I wish that I could go back and stand up for myself so many times through the many years. I can't, that is gone. But then again, so what, when I did, it only got worse. I did what I could. Today, however, I am picking up pieces and trying to forgive myself for allowing it all to happen. There is no gender on abuse. It's a degrading process that rips another person from theirselves to please another person. It happens every day. That's why we are here...to help each other thorugh the process...hopefully to become whole again.
Ok my 2 cents.
Terry
"Edited because I assume I'm not allowed to ask that question."
You can ask what you like. I'll probably choose to answer it. Unless you're asking me to give out names and phone numbers of the people I mentioned or something.
I think one of the issues that Sandman was getting at (if I may suggest my interpretation) is that sometimes abusers will try to use the system against the victim. I have read about cases where where someone reports an abusive spouse and that spouse turns around and reports that they were acting in defense against their victim. So the victim becomes the abuser because the abuser plays victim. That's a pretty nasty thing to do, and I wouldn't put it past someone.
And that's the conundrum. It's something that is often hard to prove, and without proof, the system is open for someone to abuse it. Simply put, it's hard to set up a universal system that works with each individual situation.
A friend of mine is a police officer.

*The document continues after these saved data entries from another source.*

Lemma Get_expire_spec now key c :
  cache_inv c →
  ∃ c', Get_expire now key c = Some c' ∧ cache_inv c' ∧ mem c' = mem c ∧
        capacity c' = capacity c ∧
        (entries c' = entries c ∨ entries c' = delete key (entries c)) ∧
        match abs c !! key with
        | Some (_, x) =>
            if past x now then
              abs c' = delete key (abs c) ∧ OnEvict key (policy c) = Some (policy c')
            else c' = c
        | None => c' = c
        end.
Proof.
  intros Hinv. unfold Get_expire. rewrite abs_lookup.
  destruct (entries c !! key) as [p|] eqn:Hp; simpl; [|eauto 10].
  destruct (inv_entries c Hinv key p Hp) as (e & -> & _). simpl.
  unfold IsExpired. destruct (past (ExpiresAt e) now); [|eauto 10].
  destruct (drop_key_spec key c Hinv) as (c' & -> & ? & ? & ? & ? & ? & ?). eauto 10.
Qed.

(** *** Get *)

Lemma Get_spec (now : Clock) key c :
  cache_inv c →
  ∃ c' r, Get now key c = Some (c', r) ∧ cache_inv c' ∧ capacity c' = capacity c ∧
    (entries c' = entries c ∨ entries c' = delete key (entries c)) ∧
    match abs c !! key with
    | None => r = None ∧ c' = c
    | Some (v, x) =>
        if past x (now 0) then
          r = None ∧
          if past x (now 1) then
            abs c' = delete key (abs c) ∧ OnEvict key (policy c) = Some (policy c')
          else c' = c
        else r = Some v ∧ abs c' = abs c ∧
             OnAccess (now 2) key (policy c) = Some (policy c')
    end.
Proof.
  intros Hinv. unfold Get, Get_lookup. rewrite abs_lookup.
  destruct (entries c !! key) as [p|] eqn:Hp; simpl; [|eauto 10].
  destruct (inv_entries c Hinv key p Hp) as (e & He & _). rewrite He; simpl.
  unfold IsExpired. destruct (past (ExpiresAt e) (now 0)).
  - destruct (Get_expire_spec (now 1) key c Hinv) as (c' & -> & ? & ? & ? & ? & Habs). simpl.
    rewrite abs_lookup, Hp in Habs; simpl in Habs. rewrite He in Habs; simpl in Habs.
    eauto 10.
  - destruct (Get_hit_spec (now 1) (now 2) key p e c Hinv He)
      as (c' & e' & -> & ? & ? & ? & ? & Hmem & _ & Hv & ?). simpl.
    rewrite Hmem, lookup_insert_eq. simpl. rewrite Hv. eauto 10.
Qed.

(** *** Set *)

Lemma Len_insert c c' k p :
  entries c' = <[k := p]> (entries c) → entries c !! k = None → Len c' = (Len c + 1)%Z.
Proof. intros He Hk. unfold Len. rewrite He, map_size_insert_None by done. lia. Qed.

Lemma Len_delete c c' k :
  entries c' = delete k (entries c) → is_Some (entries c !! k) → Len c' = (Len c - 1)%Z.
Proof.
  intros He [p Hp]. unfold Len. rewrite He, map_size_delete_Some by eauto.
  assert (size (entries c) ≠ 0); [|lia].
  intros Hz%map_size_empty_inv. by rewrite Hz, lookup_empty in Hp.
Qed.

(** The key [Set] evicts to insert a new one, if any. *)
Definition victim c : option string :=
  if (capacity c <=? Len c)%Z then
    match Evict (policy c) with Some (r, _) => r | None => None end
  else None.

Lemma make_room_spec c :
  cache_inv c →
  ∃ c', make_room c = Some c' ∧ cache_inv c' ∧ mem c' = mem c ∧
        capacity c' = capacity c ∧
        match victim c with
        | Some k => k ∈ dom (entries c) ∧ entries c' = delete k (entries c) ∧
                    abs c' = delete k (abs c) ∧ (capacity c ≤ Len c)%Z ∧
                    ∃ pol, Evict (policy c) = Some (Some k, pol) ∧
                           OnEvict k pol = Some (policy c')
        | None => entries c' = entries c ∧ abs c' = abs c ∧
                  if (capacity c <=? Len c)%Z then
                    entries c = ∅ ∧ Evict (policy c) = Some (None, policy c')
                  else c' = c
        end.
Proof.
  intros Hinv. unfold make_room, victim. destruct (Z.leb_spec (capacity c) (Len c)).
  2:{ exists c. eauto 10. }
  destruct (Evict_spec _ (inv_policy c Hinv)) as (r & pol & -> & Hwf & Ht & Hr). simpl.
  assert (cache_inv (with_policy c pol)) as Hinv' by by apply inv_with_policy.
  destruct r as [k|].
  - destruct (drop_key_spec k _ Hinv') as (c' & -> & ? & ? & ? & ? & ? & ?).
    exists c'. rewrite (inv_tracked c Hinv) in Hr. eauto 15.
  - eexists. split; [done|]. split; [done|]. repeat split.
    rewrite (inv_tracked c Hinv) in Hr. by apply dom_empty_inv_L in Hr.
Qed.

Lemma make_room_abs c c' :
  cache_inv c → make_room c = Some c' →
  abs c' = match victim c with Some k => delete k (abs c) | None => abs c end.
Proof.
  intros Hinv Hroom. destruct (make_room_spec c Hinv) as (c'' & Heq & _ & _ & _ & Hv).
  assert (c'' = c') as -> by congruence. destruct (victim c); apply Hv.
Qed.

Lemma make_room_bound c c' :
  cache_inv c → make_room c = Some c' → (1 ≤ capacity c)%Z → bounded c →
  (Len c' + 1 ≤ capacity c)%Z.
Proof.
  intros Hinv Hroom Hcap Hb. unfold bounded in Hb.
  destruct (make_room_spec c Hinv) as (c'' & Heq & _ & _ & _ & Hv).
  assert (c'' = c') as -> by congruence. destruct (victim c) as [k|].
  - destruct Hv as (Hk%elem_of_dom & He & _). rewrite (Len_delete c c' k He Hk). lia.
  - destruct Hv as (He & _ & Hfull). unfold Len in *. rewrite He.
    destruct (Z.leb_spec (capacity c) (Z.of_nat (size (entries c)))) as [Hle|]; [|lia].
    destruct Hfull as [-> _]. rewrite map_size_empty. lia.
Qed.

From what I hear, the most dreaded calls are domestic violence. And it makes sense, because you've got to show up on a scene where at least one person is all jacked up. As a result, the cops can become kind of callous to it. I've often wondered how it affects their view on humanity if they spend their career dealing with people's problems.

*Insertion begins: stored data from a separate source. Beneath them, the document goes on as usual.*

(** A [Set] with a legal TTL succeeds even on a full cache, and the key is
    then readable up to and including its expiry instant; the first read after
    it misses and takes the key out of the map and out of the policy. *)
Theorem set_then_get (c : InMemoryCache P) (now now' : Clock) key v ttl
    (Hinv : cache_inv c) (Httl : (0 ≤ ttl ≤ maxTTL)%Z) (Hepoch : (0 < now 0%nat)%Z) :
  ∃ c1 c2 r, Set_ now key v ttl c = Some (c1, None) ∧
             Get now' key c1 = Some (c2, r) ∧
             ((now' 0%nat ≤ now 0%nat + ttl)%Z → r = Some v ∧ abs c2 = abs c1) ∧
             ((now 0%nat + ttl < now' 0%nat)%Z → (now' 0%nat ≤ now' 1%nat)%Z →
              r = None ∧ (key ∉ dom (entries c2)) ∧ (key ∉ tracked (policy c2))).
Proof.
  unfold Set_. replace (ttl <? 0)%Z with false by lia. replace (maxTTL <? ttl)%Z with false by lia.
  destruct (Set_locked_spec (now 0) (now 1) key v (expiry (now 0) ttl) c Hinv)
    as (c1 & -> & Hinv1 & _ & _ & Habs & _). simpl.
  destruct (Get_spec now' key c1 Hinv1) as (c2 & r & Hget & Hinv2 & _ & _ & Hr).
  exists c1, c2, r. split; [done|]. split; [done|].
  rewrite Habs, lookup_insert_eq in Hr.
  assert (expiry (now 0%nat) ttl = now 0%nat + ttl)%Z as Hx
    by (unfold expiry, Add; destruct (Z.eqb_spec ttl 0); lia).
  rewrite Hx in Hr.
  assert (∀ t, past (now 0%nat + ttl)%Z t = (now 0%nat + ttl <? t)%Z) as Hp.
  { intros t. unfold past, IsZero, time_zero, After.
    by replace (now 0%nat + ttl =? 0)%Z with false by lia. }
  rewrite !Hp in Hr. split.
  - intros Hle. replace (now 0%nat + ttl <? now' 0%nat)%Z with false in Hr by lia.
    destruct Hr as (-> & Hr & _). by rewrite Hr, Habs, Hx.
  - intros Hlt Hmono. replace (now 0%nat + ttl <? now' 0%nat)%Z with true in Hr by lia.
    replace (now 0%nat + ttl <? now' 1%nat)%Z with true in Hr by lia.
    destruct Hr as (-> & Habs2 & _).
    rewrite (inv_tracked c2 Hinv2), <-(abs_dom c2 Hinv2), Habs2. set_solver.
Qed.

(** [LiveLen] counts exactly the keys whose read at the same instant would
    hit, and never more than [Len]. *)
Theorem livelen_counts_hits (c : InMemoryCache P) (t : Time) (Hinv : cache_inv c) :
  ∃ ks : gset string,
    LiveLen t c = Some (Z.of_nat (size ks)) ∧ (Z.of_nat (size ks) ≤ Len c)%Z ∧
    ∀ k, k ∈ ks ↔ ∃ c' v, Get (clock_at t) k c = Some (c', Some v).
Proof.
  exists (filter (λ k, readable c t k = true) (dom (entries c))).
  split; [by apply LiveLen_spec|]. split.
  { unfold Len. rewrite <-size_dom. apply Nat2Z.inj_le, subseteq_size. set_solver. }
  intros k. rewrite elem_of_filter, <-(abs_dom c Hinv). unfold readable.
  destruct (Get_spec (clock_at t) k c Hinv) as (c' & r & -> & _ & _ & _ & Hr).
  unfold clock_at in Hr. rewrite elem_of_dom. destruct (abs c !! k) as [[v x]|].
  - destruct (past x t); destruct Hr as [-> _]; simpl; naive_solver.
  - destruct Hr as [-> _]. split; [by intros [? _]|by intros (? & ? & ?)].
Qed.

End Generic.

(** C3: the LRU-backed cache (hash map, linked list, lazy expiry) is equivalent
    to the list reference implementation: on every sequence of calls the
    results agree, and the contents are the list's, kept in recency order, so
    that at capacity it is the least recently used key that makes room. *)
Theorem lru_cache_equiv_recency_list (cap : Z) (os : list op) (Hcap : (1 ≤ cap)%Z) :
  ∃ c, run (New cap LRU.NewLRU) os = Some (c, (ref_run cap [] os).2) ∧
       abs c = list_to_map (ref_run cap [] os).1 ∧
       LRU.recency (policy c) ((ref_run cap [] os).1).*1.
Proof.
  destruct (inv_new cap LRU.NewLRU) as (Hinv & _ & Habs); [|done|done|].
  { exists []. apply LRU.recency_new. }
  destruct (lru_run os (New cap LRU.NewLRU) [] cap) as (c & Hrun & [_ Hr Ha]); try done.
  - split; [done|apply LRU.recency_new|done].
  - eauto.
Qed.

Definition byte_a : bytes := [Byte.x61].
Definition byte_b : bytes := [Byte.x62].

(** Calls of the examples: a read, and a store with a TTL in seconds. *)
Definition get_at (t : Time) (k : string) : op := OpGet (clock_at t) k.
Definition set_at (t : Time) (k : string) (v : bytes) (secs : Z) : op :=
  OpSet (clock_at t) k v (secs * Second)%Z.

(** With the TTL-only policy an update that extends the TTL of a key does
    not reach the policy ([OnAccess] is a no-op), so the next eviction takes
    that key although another cached key expires sooner. *)
Theorem ttl_policy_keeps_stale_expiry :
  ∃ pol c rs, TTLOnly.NewTTLOnly = Some pol ∧
    run (New 2 pol) [set_at 1 "a" byte_a 10; set_at 1 "b" byte_b 20;
                     set_at 2 "a" byte_a 1000; set_at 3 "c" byte_b 30;
                     get_at 4 "a"; get_at 4 "b"] = Some (c, rs ++ [RGet None; RGet (Some byte_b)]) ∧
    snd <$> abs c !! "b" = Some (1 + 20 * Second)%Z.
Proof.
  assert (∃ pol, TTLOnly.NewTTLOnly = Some pol) as [pol Hpol] by (vm_compute; eauto).
  pose proof Hpol as Heq. vm_compute in Heq. injection Heq as <-.
  eexists _, _, [_; _; _; _]. split; [exact Hpol|]. vm_compute. done.
Qed.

I have posted on this board and surviving divorce, but I feel I need to explain why I asked these questions of Sandman and Lucas...
In July of 2001, I went out to dinner with my H to discuss a problem that happened earlier that spring involving his son...(his son was always in trouble for something, ie; trying to light the mini-mall on fire with lighter fluid. When the police called, my husband played it off as if it was just another kids prank and did nothing to discipline his son). Anyway, my h's son was SEEN shooting out a mans rear windows (not in just one car, but 2). This man had been over to the house several times to talk to my h who promised he would pay him for the windows. On July 28, Sat. morning, the man came to collect his money (3-months after the incident), but my h wasn't home. He was at work as usual. This man was furious and had had enough. He was in my face and screaming so loud and literally giving me a shower with his saliva. He told me to tell my h that he wanted his money by the next morning or he would call the police and report his son. Needless to say, this upset me as I had thought it had been taken care of (of course, another one of h's lies).

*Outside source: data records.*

Lemma stays_refl n : stays n n.
Proof. done. Qed.

Lemma saveState_stays io n : stays n (saveState io n).
Proof. unfold saveState. destruct io; [|done]. split; [done|]. split; [done|]. by intros [H _]. Qed.

Lemma with_ps_stays n p : (CurrentTerm (ps n) ≤ CurrentTerm p)%Z → stays n (with_ps n p).
Proof. intros Hle. split; [done|]. split; [done|]. intros [H Hd]. split; simpl; [lia|done]. Qed.

Lemma stays_trans n1 n2 n3 : stays n1 n2 → stays n2 n3 → stays n1 n3.
Proof. intros (H1 & H2 & H3) (H4 & H5 & H6). split; [congruence|]. split; [congruence|]. auto. Qed.

Lemma becomeFollower_stays io t n : stays n (becomeFollower io t n).
Proof.
  unfold becomeFollower. cbn [ps with_state]. destruct (Z.ltb_spec (CurrentTerm (ps n)) t); [|done].
  eapply stays_trans; [|apply saveState_stays].
  eapply (stays_trans n (with_state n Follower)); [done|]. apply with_ps_stays. simpl. lia.
Qed.

Lemma HandleRequestVote_stays io req n : stays n (HandleRequestVote io req n).1.
Proof.
  unfold HandleRequestVote. destruct (rv_Term req <? CurrentTerm (ps n))%Z; [done|].
  set (n1 := if (CurrentTerm (ps n) <? rv_Term req)%Z then _ else n).
  assert (stays n n1) as H1 by (unfold n1; destruct (_ <? _)%Z; [apply becomeFollower_stays|done]).
  destruct (_ && _); [done|]. cbn [fst]. eapply stays_trans; [exact H1|].
  eapply stays_trans; [|apply saveState_stays]. by apply with_ps_stays.
Qed.

Lemma HandleAppendEntries_stays io now req n : stays n (HandleAppendEntries io now req n).1.
Proof.
  unfold HandleAppendEntries. destruct (ae_Term req <? CurrentTerm (ps n))%Z; [done|]. cbn [fst].
  set (n1 := if (CurrentTerm (ps n) <? ae_Term req)%Z then _ else n).
  assert (stays n n1) as H1 by (unfold n1; destruct (_ <? _)%Z; [apply becomeFollower_stays|done]).
  eapply stays_trans; [exact H1|]. by destruct (decide _).
Qed.

Lemma collect_vote_stays io r v n : stays n (collect_vote io r v n).1.
Proof.
  unfold collect_vote. destruct (_ <? _)%Z; [apply becomeFollower_stays|].
  destruct (granted r); [|done]. destruct (_ && _); [|done]. cbn [fst].
  destruct (becomeLeader_same n) as (E1 & E2 & E3 & E4 & _). split; [done|]. split; [done|].
  unfold grounded. by rewrite E3, E4.
Qed.

Lemma becomeCandidate_stays io n :
  (CurrentTerm (ps n) < int64_max)%Z → (0 ≤ CurrentTerm (ps n))%Z → stays n (becomeCandidate io n).
Proof.
  intros Hlt Hle. unfold becomeCandidate. eapply stays_trans; [|apply saveState_stays].
  eapply (stays_trans n (with_state n Candidate)); [done|]. apply with_ps_stays. simpl.
  rewrite wrap64_id by (unfold int64_min, int64_max in *; lia). lia.
Qed.

Lemma NewRaftNode_stays n n' : NewRaftNode (id n) (peers n) (disk n) = Some n' → stays n n'.
Proof.
  unfold NewRaftNode, loadState, stays, grounded. cbn [disk].
  destruct (disk n) as [p| | |]; intros [= <-]; simpl; (split; [done|]); (split; [done|]); intros [? ?]; split; done || lia.
Qed.

(** The members keep their place, and no loop waits for more results than there
    are peers. *)
Record shaped (s : sys) : Prop := {
  sh_node a n : nodes s !! a = Some n → mk_Peer (id n) a ∈ members ∧ peers n = others a ∧ grounded n;
  sh_loop a t v pending : loops s !! a = Some (Collecting t v pending) → length pending ≤ length (others a)
}.

Lemma shaped_set s b n n' l (s' : sys) :
  shaped s → nodes s !! b = Some n → stays n n' →
  (∀ t v pending, l = Collecting t v pending → length pending ≤ length (others b)) →
  nodes s' = <[b := n']> (nodes s) → loops s' = <[b := l]> (loops s) → shaped s'.
Proof.
  intros [Hn Hl] Hb (Hi & Hp & Hg) Hpend En El. destruct (Hn b n Hb) as (H1 & H2 & H3). split.
  - intros a m. rewrite En, lookup_insert. destruct (decide (b = a)) as [<-|]; [|apply Hn].
    intros [= <-]. rewrite Hi, Hp. auto.
  - intros a t v pending. rewrite El, lookup_insert. destruct (decide (b = a)) as [<-|]; [|apply Hl].
    intros [= ->]. by eapply Hpend.
Qed.

Lemma shaped_node s b n n' (s' : sys) :
  shaped s → nodes s !! b = Some n → stays n n' →
  nodes s' = <[b := n']> (nodes s) → loops s' = loops s → shaped s'.
Proof.
  intros [Hn Hl] Hb (Hi & Hp & Hg) En El. destruct (Hn b n Hb) as (H1 & H2 & H3).
  split; [|by rewrite El]. intros a m. rewrite En, lookup_insert.
  destruct (decide (b = a)) as [<-|]; [|apply Hn]. intros [= <-]. rewrite Hi, Hp. auto.
Qed.

Lemma shaped_collect b p resp io s s' : shaped s → do_collect b p resp io s = Some s' → shaped s'.
Proof.
  intros Hs Hstep. unfold do_collect in Hstep. destruct (nodes s !! b) as [n|] eqn:Hb; [|done].
  cbn [mbind option_bind] in Hstep. destruct (loops s !! b) as [[| |t v pending|]|] eqn:El; try done.
  destruct (bool_decide (p ∈ pending)) eqn:Hp; [|done]. apply bool_decide_eq_true in Hp. cbn [andb] in Hstep.
  destruct (possible_result _ _ _ _); [|done].
  pose proof (collect_vote_stays io (result_of resp) v n) as Hst.
  pose proof (length_remove_first p pending Hp) as Hlen. pose proof (sh_loop s Hs b t v pending El) as Hmax.
  destruct (collect_vote _ _ _ _) as [n' [| |v']]; injection Hstep as <-; cbn [fst] in Hst.
  - by eapply (shaped_set s b n n' Idle).
  - by eapply (shaped_set s b n n' Beating).
  - eapply (shaped_set s b n n'); [done|done|done| |reflexivity|reflexivity].
    intros t' v'' pending'. destruct (remove_first p pending) eqn:E; [done|]. intros [= <- <- <-]. lia.
Qed.

Lemma shaped_step s s' : fitting_step s s' → shaped s → shaped s'.
Proof.
  intros (Hfit & c & Hstep) Hs. destruct c as [b now|b|b io|b p resp io|b|b req io0 io1|from b req now io|b resp io|b|b];
    [..|by eapply shaped_collect| | | | | |]; simpl in Hstep; open_step Hstep;
    (destruct (nodes s !! b) as [n|] eqn:Hb; [|done]); cbn [mbind option_bind] in Hstep.
  - destruct (loops s !! b) as [[| | |]|]; try done. injection Hstep as <-.
    eapply (shaped_set s b n n); [done|done|done| |simpl; by rewrite insert_id|reflexivity].
    by destruct (election_due now n).
  - destruct (loops s !! b) as [[| | |]|]; try done. injection Hstep as <-.
    eapply (shaped_set s b n n); [done|done|done| |simpl; by rewrite insert_id|reflexivity].
    by destruct (decide _).
  - destruct (loops s !! b) as [[| | |]|]; try done. injection Hstep as <-.
    destruct (sh_node s Hs b n Hb) as (_ & Hp & [H0 _]).
    pose proof (becomeCandidate_stays io n (Hfit b n Hb) H0) as Hst.
    eapply (shaped_set s b n (becomeCandidate io n)); [done|done|exact Hst| |reflexivity|reflexivity].
    destruct Hst as (_ & -> & _). rewrite Hp. intros t v pending Hl.
    assert (pending = Addr <$> others b) as ->; [|by rewrite length_fmap].
    by destruct (Addr <$> others b); [discriminate Hl|injection Hl].
  - destruct (loops s !! b) as [[| | |]|]; try done. injection Hstep as <-.
    eapply (shaped_set s b n n Idle _ Hs Hb (stays_refl n)); [done|simpl; by rewrite insert_id|reflexivity].
  - destruct (decide _); [|done].
    pose proof (HandleRequestVote_stays (λ i, match i with 0 => io0 | _ => io1 end) req n) as Hst.
    destruct (HandleRequestVote _ req n) as [n' r]. injection Hstep as <-.
    eapply (shaped_node s b n n' _ Hs Hb Hst); by destruct (vr_VoteGranted r).
  - destruct (decide _); [|done]. pose proof (HandleAppendEntries_stays io now req n) as Hst.
    destruct (HandleAppendEntries io now req n) as [n' r]. injection Hstep as <-.
    by eapply (shaped_node s b n n' _ Hs Hb Hst).
  - destruct (decide _); [|done]. injection Hstep as <-.
    eapply (shaped_node s b n (heartbeat_reply io resp n) _ Hs Hb); try done.
    unfold heartbeat_reply. destruct (_ <? _)%Z; [apply becomeFollower_stays|done].
  - destruct (NewRaftNode _ _ _) as [n'|] eqn:En; [|done]. injection Hstep as <-.
    eapply (shaped_set s b n n' Idle _ Hs Hb (NewRaftNode_stays n n' En)); done.
  - destruct (leaderCh n) as [|l ch]; [done|]. injection Hstep as <-.
    by eapply (shaped_node s b n (with_leaderCh n ch) _ Hs Hb).
Qed.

Trying to hold a discussion around our house with teenagers was next to impossible, hence the dinner. We both had a few margaritas with dinner but when we got home I had asked him to confront his son and make him own up to his "prank". Wrong move. The next thing I knew, he had me by the throat, lifted me off the ground, and slammed me against the wall. I started to pass out and don't even remember fighting back. I must have because he had a scratch on his jaw. I got away and ran into the garage to call the police. When the police came, my h had already convinced me that he would never touch me like that again and to tell the police it was a mistake. NO GO!!! They arrested me and hauled me to jail and charged me with 3rd degree assault! I was in there until 4:00 pm Sunday afternoon...no miranda warnings, no lawyer and no idea what was about to happen to me would change my whole life forever!!!
I was due in court the next day at 1:00pm whereas the ADA took my h into the corridor and plea bargained my case with him...while this was going on the judge did a "group" rights thing. I never got the opportunity to talk to the ADA and to this day have never spoken to anyone from their office. My h told me to plead guilty, and if I didn't he would leave me and take away my dd and I would never see her again. I pled guilty because I didn't want to lose my dd, not to mention the fact that I hadn't eaten, hadn't slept much, and was totally distraught by the whole ordeal. I was sentenced to 36 weeks of DV classes , and because I had a few Margaritas, I was ordered to take 24 weeks of alcohol classes. I had a certain amount of time (1 year) to finish both classes. Unfortunately, I was unemployed with a 1.5 yo dd, and my h refused to pay for the classes. He said to just blow them off because "they won't come after me". WRONG AGAIN!!! They did and I ended up with a revoked probation and a sentence of 180 days in jail with work release. We have to pay the jail $45.00 a day to get out to go to work (I had a job then). I have not spent one day in jail as I found an attorney who is appealing the case as my civil rights were trampled all over and my h signed a statement stating that he never felt threatened by me. Now of course, my h has changed his mind and swears that he will go to court and make sure that I go to jail.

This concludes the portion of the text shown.